Friedman's track record suggests he'll do exactly as he said. One of the first things he did after taking over as general manager of the Tampa Bay Rays after the 2005 season was to hire Joe Maddon, a longtime Angels coach with whom Friedman had no previous connection. Maddon simply blew him away in the job interview. Let's explore some of the presumed candidates who could take over for Mattingly.
Today: Tim Wallach
He's still waiting for his big break and the Dodgers might want to hire him before somebody else does. Wallach already has interviewed with the Washington Nationals, according to reports, and many people consider it only a matter of time before the 58-year-old bench coach is a manager somewhere.
Wallach already is widely respected within the Dodgers' clubhouse because of his passion for the game and his solid grasp of X's and O's. Some people thought he should have been hired ahead of Mattingly going into 2011, but Joe Torre had a pre-existing arrangement with his former New York Yankees coach. Wallach had a 16-year major league career and, while he wasn't as big a star as Mattingly, he was a steady grinder who made five All-Star Games and won three Gold Gloves. He's in the Canadian baseball Hall of Fame, unlike -- we're guessing -- any of the other candidates!
One of his biggest contributions to the Dodgers in recent years came from a chance encounter with Justin Turner at a Cal State Fullerton alumni event two winters ago. Turner had just been cast off by the New York Mets and Wallach made a phone call to then-general manager Ned Colletti suggesting the Dodgers sign him. He got a minor-league deal and took off with the opportunity. Turner has been arguably the Dodgers' best right-handed hitter the last two seasons. Wallach recognized Turner's tough approach in the batter's box and thought he would be a good fit for the Dodgers, who were trying to craft a more professional approach. An eye for talent and seeing how the pieces fit together is a key asset for a manager.

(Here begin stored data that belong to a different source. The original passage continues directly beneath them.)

(** Latitude 70 from 2024-06-20 to 2024-06-21: two distinct date texts. *)
Lemma sun_dates_distinct_witness :
  request_dates Almanac.libs (date_of_ymd 2024 1 1)
    (mkargs (Some "70") (Some "20") (Some "2024-06-20") (Some "2024-06-21")
            (Some "js"))
  = Ok (date_of_ymd 2024 6 20, date_of_ymd 2024 6 21) /\
  date_valid (date_of_ymd 2024 6 20) /\
  date_valid (date_of_ymd 2024 6 21) /\
  sun Almanac.libs (date_of_ymd 2024 1 1) (fun _ => 0)
    (mkargs (Some "70") (Some "20") (Some "2024-06-20") (Some "2024-06-21")
            (Some "js")) Almanac.start
  = (Ok (mkresponse (PyStr "70", PyStr "20")
           [mkday_entry "2024-06-20"
              [("civil_dawn", PyNone); ("sunrise", PyNone);
               ("sunset", PyNone); ("civil_dusk", PyNone)];
            mkday_entry "2024-06-21"
              [("civil_dawn", PyNone); ("sunrise", PyNone);
               ("sunset", PyNone); ("civil_dusk", PyNone)]]),
     mkworld (site (PyStr "70") (PyStr "20") (date_of_ymd 2024 6 21) "-6")
       (canonical_calls (PyStr "70") (PyStr "20") (date_of_ymd 2024 6 20)
        ++ canonical_calls (PyStr "70") (PyStr "20")
             (date_of_ymd 2024 6 21))%list) /\
  NoDup ["2024-06-20"; "2024-06-21"].
Proof.
  assert (Hdates :
            request_dates Almanac.libs (date_of_ymd 2024 1 1)
              (mkargs (Some "70") (Some "20") (Some "2024-06-20")
                      (Some "2024-06-21") (Some "js"))
            = Ok (date_of_ymd 2024 6 20, date_of_ymd 2024 6 21)).
  { vm_compute. reflexivity. }
  assert (Hs : date_valid (date_of_ymd 2024 6 20)).
  { unfold date_valid. vm_compute. split; discriminate. }
  assert (He : date_valid (date_of_ymd 2024 6 21)).
  { unfold date_valid. vm_compute. split; discriminate. }
  assert (Hsun :
            sun Almanac.libs (date_of_ymd 2024 1 1) (fun _ => 0)
              (mkargs (Some "70") (Some "20") (Some "2024-06-20")
                      (Some "2024-06-21") (Some "js")) Almanac.start
            = (Ok (mkresponse (PyStr "70", PyStr "20")
                     [mkday_entry "2024-06-20"
                        [("civil_dawn", PyNone); ("sunrise", PyNone);
                         ("sunset", PyNone); ("civil_dusk", PyNone)];
                      mkday_entry "2024-06-21"
                        [("civil_dawn", PyNone); ("sunrise", PyNone);
                         ("sunset", PyNone); ("civil_dusk", PyNone)]]),
               mkworld
                 (site (PyStr "70") (PyStr "20") (date_of_ymd 2024 6 21) "-6")
                 (canonical_calls (PyStr "70") (PyStr "20")
                    (date_of_ymd 2024 6 20)
                  ++ canonical_calls (PyStr "70") (PyStr "20")
                       (date_of_ymd 2024 6 21))%list)).
  { vm_compute. reflexivity. }
  split; [exact Hdates|]. split; [exact Hs|]. split; [exact He|].
  split; [exact Hsun|].
  exact (proj1 (sun_dates_distinct Almanac.libs _ _ _ _ _ _ _ _ Hdates Hs He
                  Hsun)).
Defined.

(** Two answers of a solver that differ in the zone they carry, which
    [calculate_sunrise] replaces. *)
Lemma iso_text_identifies_instant_witness :
  datetime_valid (mkdatetime (date_of_ymd 2024 6 20) 3 43 12 345678 None) /\
  datetime_valid (mkdatetime (date_of_ymd 2024 6 20) 3 43 12 345678
                             (Some (mktimezone 3600))) /\
  render "iso" (Some (mkdatetime (date_of_ymd 2024 6 20) 3 43 12 345678 None))
  = render "iso"
      (Some (mkdatetime (date_of_ymd 2024 6 20) 3 43 12 345678
                        (Some (mktimezone 3600)))) /\
  render "dt" (Some (mkdatetime (date_of_ymd 2024 6 20) 3 43 12 345678 None))
  = render "dt"
      (Some (mkdatetime (date_of_ymd 2024 6 20) 3 43 12 345678
                        (Some (mktimezone 3600)))).
Proof.
  assert (H1 : datetime_valid
                 (mkdatetime (date_of_ymd 2024 6 20) 3 43 12 345678 None)).
  { unfold datetime_valid, date_valid. cbn [day_of hour minute second
                                               microsecond].
    vm_compute. repeat split; discriminate. }
  assert (H2 : datetime_valid
                 (mkdatetime (date_of_ymd 2024 6 20) 3 43 12 345678
                             (Some (mktimezone 3600)))).
  { unfold datetime_valid, date_valid. cbn [day_of hour minute second
                                               microsecond].
    vm_compute. repeat split; discriminate. }
  assert (H3 : render "iso"
                 (Some (mkdatetime (date_of_ymd 2024 6 20) 3 43 12 345678
                                   None))
               = render "iso"
                   (Some (mkdatetime (date_of_ymd 2024 6 20) 3 43 12 345678
                                     (Some (mktimezone 3600))))).
  { vm_compute. reflexivity. }
  split; [exact H1|]. split; [exact H2|]. split; [exact H3|].
  exact (iso_text_identifies_instant _ _ H1 H2 H3).
Defined.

Wallach managed at Triple-A Albuquerque in 2009-2010 and has been on the major-league staff the last five years, including the last two as bench coach, the next in the hierarchy after the manager.
Wallach would be a solid choice and an easy sell to the players. He probably would have a somewhat firmer hand in the clubhouse than Mattingly did. He already has strong working relationships with the members of the front office. The Dodgers would be foolish not to give him serious consideration and they almost certainly will.